DATA SHOWN:
(* ===== verification/ClientTheorems.v ===== *)
(** * The client's actor: theorems

    Properties of the single-relay client ([Client]): its invariant, the fate of
    every sender it is handed, the time limit of a publish, the routing of
    messages, reconnection, and where it loses track of a subscription. *)

From Stdlib Require Import NArith Lia.
From S2P Require Import Prelude Encoding Text Ids Tags Event Filter FilterWire Storage Samples.
From S2P Require Import Nips Message HttpAuth RelaySamples Client ClientProofs ClientSamples.

Section theorems.
Context `{FasterHex, Secp256k1, SerdeJson, SigSerde, JsonText}.
Implicit Types (ctx : StaticCtx) (env : Env) (a b : Actor).

(** C6: Between two turns of its loop the client is in order: it holds both
    halves of a socket exactly when its status says connected; it is neither
    connecting nor terminated; a reconnect is scheduled only while it is
    disconnected; the attempts are counted from the last connection; there are at most as many
    subscriptions and waiting publishes as the limits allow.  It ends in the
    terminated state, holding nothing, and it can panic only where a deadline
    lies beyond the last instant.  (It also never counts a byte sent, and it is
    never terminated by its policy.) *)
Theorem client_invariant ctx ws :
  outcome_ok ctx (run ctx ws actor_start)
  ∧ (Forall (λ p, in_range ctx p.1 p.2) ws → ∀ b, run ctx ws actor_start ≠ Panicked b).
Proof.
  split; [apply actor_run_ok, actor_start_ok|]. generalize actor_start. intros a. revert a.
  induction ws as [|[env w] ws IH]; intros a Hws b; simpl; [done|].
  apply Forall_cons in Hws as [Hw Hws]. destruct (enabled (now env) a w); [|by apply IH].
  destruct (turn ctx env w a) as [c|c|c] eqn:E; [by apply IH|done|]. by destruct (turn_no_panic ctx env w a c).
Qed.

(** C7: No sender is lost and none is used twice.  After any run, the replies that
    were answered or dropped and those of the waiting publishes are together the
    replies of the commands taken, and the ended streams and those of the open
    subscriptions are together the streams handed in; when the loop is over none
    is held any more. *)
Theorem senders_conserved ctx ws :
  let o := run ctx ws actor_start in let b := outcome_actor o in
  let taken := snd <$> handled ctx ws actor_start in
  answered (log b) ++ waiting (state b) ≡ₚ taken ≫= wakeup_replies
  ∧ ended (log b) ++ registered (state b) ≡ₚ taken ≫= wakeup_sinks
  ∧ ((∀ c, o ≠ Running c) → waiting (state b) = [] ∧ registered (state b) = []).
Proof.
  intros o b taken. destruct (run_accounts ctx ws actor_start) as [_ Hr Hs].
  assert (∀ A (f : Wakeup → list A), mjoin (f ∘ snd <$> reverse (handled ctx ws actor_start)) ≡ₚ taken ≫= f) as Hj.
  { intros A f. subst taken. clear. induction (handled ctx ws actor_start) as [|[e w] l IH]; [done|].
    rewrite reverse_cons, fmap_app, join_app, IH. simpl. rewrite app_nil_r. apply Permutation_app_comm. }
  destruct held_none as [Hw Hg].
  assert (replies_held actor_start = [] ∧ sinks_held actor_start = []) as [Hr0 Hs0]
    by (split; [exact Hw|exact Hg]).
  rewrite Hj, Hr0, app_nil_r in Hr. rewrite Hj, Hs0, app_nil_r in Hs. split_and!; [exact Hr|exact Hs|].
  intros Hov. pose proof (actor_run_ok ctx ws actor_start (actor_start_ok ctx)) as Hok. fold o in Hok. subst b.
  destruct o as [c|c|c]; simpl in *; [by destruct (Hov c)| |]; [destruct Hok as [_ ->]|rewrite Hok]; done.
Qed.

(** C8: Every command is answered.  All but a publish are answered within their own
    turn.  A publish is answered in its turn, or waits until its deadline and no
    longer: from then on the loop's timer is due, and once a turn has ended at
    the deadline or later the caller has its answer, whatever else happened. *)
Theorem commands_answered ctx env a cmd r :
  command_reply cmd = [r] →
  let o := turn ctx env (RecvCommand (Some cmd)) a in let b := outcome_actor o in
  r ∈ answered (log b)
  ∨ ∃ e opts p, cmd = Publish e opts r ∧ o = Running b ∧ pending_publishes (state b) !! Event.id e = Some p
      ∧ reply p = r
      ∧ deadline p = (now env + default (RelayOptions.publish_timeout (ctx_options ctx)) (timeout opts))%N
      ∧ (∀ at_, (deadline p <= at_)%N → enabled at_ b PublishTimer = true)
      ∧ (∀ ws env' w', (env', w') ∈ handled ctx ws b → (deadline p <= now_sweep env')%N →
           r ∈ answered (log (outcome_actor (run ctx ws b)))).
Proof.
  intros Hr o b.
  destruct (turn_command ctx env cmd a) as [-> | Ho]; [done|]. fold o in Ho.
  pose proof (log_grows _ _ _ _ (after_wakeup_accounts env (handle_command ctx env a cmd))) as Hl.
  rewrite <-Ho in Hl.
  assert ((∀ e opts r', cmd ≠ Publish e opts r') → r ∈ answered (log b)) as Hq
    by (intros Hc; eapply answered_mono; [exact Hl|by apply quick_answer]).
  destruct cmd as [| | | |e opts r'| | |]; try (left; by apply Hq). injection Hr as ->. simpl in *.
  destruct (publish_answer ctx env a e opts r) as [Hn|(c & Hc & Hp)];
    [left; by eapply answered_mono|]. rewrite Hc in Ho. simpl in Ho. subst b. rewrite Ho in *. simpl in *.
  destruct (expire_fate env c _ _ Hp) as [[Hb _]|Hb]; [right|by left].
  eexists e, opts, _. split_and!; [done|done|exact Hb|done|done|..].
  - intros at_. by eapply timer_armed.
  - intros ws env' w'. by apply (run_fate ctx ws _ _ _ _ _ Hb).
Qed.
(** C16: An item reaches the stream it is for and no other.  In one turn, a frame
    within the size limit that reads as a message for an open subscription puts
    that message's item on the subscription's stream, and nothing else puts
    anything on any stream; so in a run, every item of a stream came in a message
    that names the subscription the stream was opened for. *)
Theorem items_routed ctx :
  (∀ env w a, items (log (outcome_actor (turn ctx env w a))) =
     items (log a) ++ match message_of ctx w with Some m => routed a m | None => [] end)
  ∧ ∀ ws ch it, (ch, it) ∈ items (log (outcome_actor (run ctx ws actor_start))) →
      ∃ id w w' m, w ∈ snd <$> handled ctx ws actor_start ∧ (id, ch) ∈ opened_by w
        ∧ w' ∈ snd <$> handled ctx ws actor_start ∧ message_of ctx w' = Some m ∧ item_of m = Some (id, it).
Proof.
  split; [intros; apply turn_items|]. intros ws ch it Hin.
  destruct (run_items ctx ws actor_start eq_refl eq_refl ch it Hin) as (id & e & w & e' & w' & m & Hw & Ho & Hw' & Hm & Hi).
  exists id, w, w', m. split_and!; try done; apply list_elem_of_fmap; [by exists (e, w)|by exists (e', w')].
Qed.

(** When the reconnect timer is due, one attempt is made.  If it succeeds on a
    socket that takes every frame, the client is connected, its attempts are
    counted from zero, and the new socket has been sent the request of every
    subscription but the reconciliation sessions.  If it fails, the attempt is
    counted, nothing else is lost, and the next one is scheduled within the
    policy's longest delay. *)
Theorem reconnect_attempted ctx env a :
  actor_ok ctx a → enabled (now env) a ReconnectTimer = true → in_range ctx env ReconnectTimer →
  ∃ b, turn ctx env ReconnectTimer a = Running b
    ∧ subscriptions (state b) = subscriptions (state a)
    ∧ match connect_outcome env with
      | Some (Ok socket) =>
          status b = RelayStatus.Connected ∧ reconnect_attempts (state b) = 0%N ∧ reconnect_deadline b = None
          ∧ ((∀ n, fails socket n = None) → ∃ s, wire (state b) = Some s
               ∧ written s = written socket ++ requests (map_to_list (subscriptions (state a))))
      | _ =>
          status b = RelayStatus.Disconnected
          ∧ reconnect_attempts (state b) = saturating_add_u32 (reconnect_attempts (state a)) 1
          ∧ match reconnect_deadline b, max_delay (RelayOptions.reconnect_policy (ctx_options ctx)) with
            | Some d, Some m => (now env <= d <= now env + m)%N
            | None, None => True
            | _, _ => False
            end
      end.
Proof.
  intros Ha Hen [Hr _]. cbn [turn enabled] in *.
  assert (is_Some (reconnect_deadline a)) as Hd by (destruct (reconnect_deadline a); [by eexists|done]).
  destruct (run_reconnect_ok ctx env a Ha Hd) as (_ & Hst & Hd0).
  set (c := run_reconnect ctx env (set_deadline a None)) in *. clearbody c. unfold is_connected.
  destruct (connect_outcome env) as [[socket|e]|].
  - destruct Hst as [Hs Hst]. rewrite Hst. cbn [wire stream negb andb bool_decide]. eexists. split; [done|].
    destruct (expire_keeps env c) as (-> & _ & -> & -> & _ & -> & ->). rewrite Hst, Hs, Hd0. split_and!; try done.
    intros Hf. eexists. split; [done|]. by apply reissue_written.
  - destruct Hst as (Hs & Hw & Hsub & _ & Hat). rewrite Hs, Hw. cbn [negb andb].
    destruct (schedule_spec ctx env c Hr) as (d & -> & Hb). eexists. split; [done|].
    destruct (expire_keeps env (set_deadline c d)) as (-> & _ & -> & _ & _ & -> & ->). simpl. by rewrite Hs, Hat, Hsub.
  - destruct Hst as (Hs & Hw & Hsub & _ & Hat). rewrite Hs, Hw. cbn [negb andb].
    destruct (schedule_spec ctx env c Hr) as (d & -> & Hb). eexists. split; [done|].
    destruct (expire_keeps env (set_deadline c d)) as (-> & _ & -> & _ & _ & -> & ->). simpl. by rewrite Hs, Hat, Hsub.
Qed.

(** C17: A lost connection is not given up.  Unless the policy is never to
    reconnect, from the turn that sees the stream end on, as long as the caller
    does not itself connect or disconnect, the client is connected or has its
    next attempt scheduled, and that attempt is due when its time has come. *)
Theorem keeps_reconnecting ctx ws a env b ws' c :
  RelayOptions.reconnect_policy (ctx_options ctx) ≠ ReconnectPolicy.Never →
  run ctx ws actor_start = Running a → status a = RelayStatus.Connected →
  turn ctx env (RecvFrame None) a = Running b →
  Forall (λ p, steers p.2 = false) ws' → run ctx ws' b = Running c →
  status c = RelayStatus.Connected
  ∨ ∃ d, reconnect_deadline c = Some d ∧ ∀ at_, (d <= at_)%N → enabled at_ c ReconnectTimer = true.
Proof.
  intros Hp Hrun Hs Ht Hws Hrun'.
  assert (is_Some (max_delay (RelayOptions.reconnect_policy (ctx_options ctx)))) as Hm
    by (destruct (RelayOptions.reconnect_policy (ctx_options ctx)); [done|by eexists..]).
  pose proof (actor_run_ok ctx ws actor_start (actor_start_ok ctx)) as Ha. rewrite Hrun in Ha. simpl in Ha.
  assert (enabled (now env) a (RecvFrame None) = true) as Hen by by apply (ok_stream _ _ Ha).
  assert (persists c) as [Hc|[d Hd]]; [|by left|].
  - eapply run_persists; [exact Hm|by eapply turn_ok|exact Hws| |exact Hrun'].
    eapply (turn_persists ctx env (RecvFrame None) a); try done. by left.
  - right. exists d. split; [done|]. intros at_ Hle. simpl. rewrite Hd. simpl. by apply N.leb_le.
Qed.

End theorems.

(** ** Instances of the theorems *)

#[local] Existing Instance sample_secp.

(** The default options; a clock at [now], and a transport that answers [outcome]. *)
Definition client_ctx : StaticCtx := mkCtx RelayOptions.new.
Definition client_env (outcome : option (result Socket NetError)) (now : N) : Env := mkEnv outcome 5 7 now now.
Definition open_socket : Socket := fresh_socket (λ _, None).
(** A socket that takes no frame. *)
Definition dead_socket : Socket := fresh_socket (λ _, Some ConnectionClosed).

(** A client that has connected and subscribed; the connection is then lost. *)
Definition to_connected : list (Env * Wakeup) :=
  [(client_env (Some (Ok open_socket)) 100, RecvCommand (Some (Connect 1%N)));
   (client_env None 110, RecvCommand (Some (Subscribe sub1 [Filter.new] subscribe_options_new 1%N 2%N)))].
Definition connected_client : Actor := outcome_actor (run client_ctx to_connected actor_start).
Definition lost_client : Actor :=
  outcome_actor (turn client_ctx (client_env None 200) (RecvFrame None) connected_client).

Lemma connected_run : run client_ctx to_connected actor_start = Running connected_client.
Proof. reflexivity. Qed.
Lemma connected_ok : actor_ok client_ctx connected_client.
Proof. exact (actor_run_ok client_ctx to_connected actor_start (actor_start_ok client_ctx)). Qed.
Lemma lost_ok : actor_ok client_ctx lost_client.
Proof. apply (turn_ok client_ctx (client_env None 200) (RecvFrame None) connected_client); [apply connected_ok|reflexivity..]. Qed.

Lemma commands_answered_witness :
  (5%N ∈ answered (log (outcome_actor (run client_ctx
     [(client_env None 300, RecvCommand (Some (Publish note1 (mkPublishOptions (Some 50%N)) 5%N)));
      (client_env None 350, PublishTimer)] connected_client)))).
Proof.
  destruct (commands_answered client_ctx (client_env None 300) connected_client
    (Publish note1 (mkPublishOptions (Some 50%N)) 5%N) 5%N eq_refl)
    as [Hin|(e & opts & p & Hc & Ho & Hp & Hr & Hd & Hen & Hs)].
  - exfalso. revert Hin. apply (bool_decide_eq_false_1 (5%N ∈ answered _)). vm_compute. reflexivity.
  - injection Hc as <- <-. cbn [run].
    specialize (Hs [(client_env None 350, PublishTimer)] (client_env None 350) PublishTimer).
    set (b := outcome_actor (turn client_ctx (client_env None 300)
      (RecvCommand (Some (Publish note1 (mkPublishOptions (Some 50%N)) 5%N))) connected_client)) in *.
    rewrite Ho. cbn [enabled]. apply Hs; [|rewrite Hd; vm_compute; discriminate].
    cbn [handled]. rewrite (Hen (now (client_env None 350))) by (rewrite Hd; vm_compute; discriminate).
    destruct (turn client_ctx (client_env None 350) PublishTimer b); left.
Defined.

Lemma reconnect_attempted_witness :
  (∃ b s, turn client_ctx (client_env (Some (Ok open_socket)) 1000000000) ReconnectTimer lost_client = Running b
     ∧ status b = RelayStatus.Connected ∧ wire (state b) = Some s
     ∧ written s = [Text (json_to_string (ClientMessage.serialize (ClientMessage.Req sub1 [Filter.new])))])
  ∧ (∃ b d, turn client_ctx (client_env None 1000000000) ReconnectTimer lost_client = Running b
     ∧ reconnect_deadline b = Some d ∧ (1000000000 <= d <= 61000000000)%N).
Proof.
  assert (∀ o, in_range client_ctx (client_env o 1000000000) ReconnectTimer) as Hr.
  { intros o. split; [|exact I]. intros m [= <-]. vm_compute. discriminate. }
  split.
  - destruct (reconnect_attempted client_ctx (client_env (Some (Ok open_socket)) 1000000000) lost_client
      lost_ok eq_refl (Hr _)) as (b & Hb & _ & Hs & _ & _ & Hw).
    destruct (Hw (λ n, eq_refl)) as (s & Hs' & Hwr). exists b, s. split_and!; [exact Hb|exact Hs|exact Hs'|].
    rewrite Hwr. reflexivity.
  - destruct (reconnect_attempted client_ctx (client_env None 1000000000) lost_client
      lost_ok eq_refl (Hr _)) as (b & Hb & _ & _ & _ & Hd). cbn [max_delay client_ctx ctx_options] in Hd.
    destruct (reconnect_deadline b) as [d|] eqn:E; [|destruct Hd]. exists b, d. split_and!; [exact Hb|exact E|..];
      destruct Hd as [H1 H2]; [exact H1|exact H2].
Defined.

Lemma keeps_reconnecting_witness :
  ∃ c, run client_ctx [(client_env None 1000000000, ReconnectTimer); (client_env None 1000000001, RecvClose sub1)]
         lost_client = Running c
    ∧ (status c = RelayStatus.Connected ∨ is_Some (reconnect_deadline c)).
Proof.
  eexists. split; [vm_compute; reflexivity|].
  destruct (keeps_reconnecting client_ctx to_connected connected_client (client_env None 200) lost_client
    [(client_env None 1000000000, ReconnectTimer); (client_env None 1000000001, RecvClose sub1)]
    _ ltac:(discriminate) connected_run eq_refl eq_refl ltac:(repeat constructor) ltac:(vm_compute; reflexivity))
    as [Hc|(d & Hd & _)]; [left; exact Hc|right; eexists; exact Hd].
Defined.

(** A client whose socket takes no frame. *)
Definition dead_client : Actor :=
  outcome_actor (run client_ctx [(client_env (Some (Ok dead_socket)) 100, RecvCommand (Some (Connect 1%N)))] actor_start).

AIM OF THE TASK: Return only the lines between the one holding "that names the" and the one holding "ch) ∈ opened_by w", inclusive, exactly as they appear above.

ANSWER BOX:
    that names the subscription the stream was opened for. *)
Theorem items_routed ctx :
  (∀ env w a, items (log (outcome_actor (turn ctx env w a))) =
     items (log a) ++ match message_of ctx w with Some m => routed a m | None => [] end)
  ∧ ∀ ws ch it, (ch, it) ∈ items (log (outcome_actor (run ctx ws actor_start))) →
      ∃ id w w' m, w ∈ snd <$> handled ctx ws actor_start ∧ (id, ch) ∈ opened_by w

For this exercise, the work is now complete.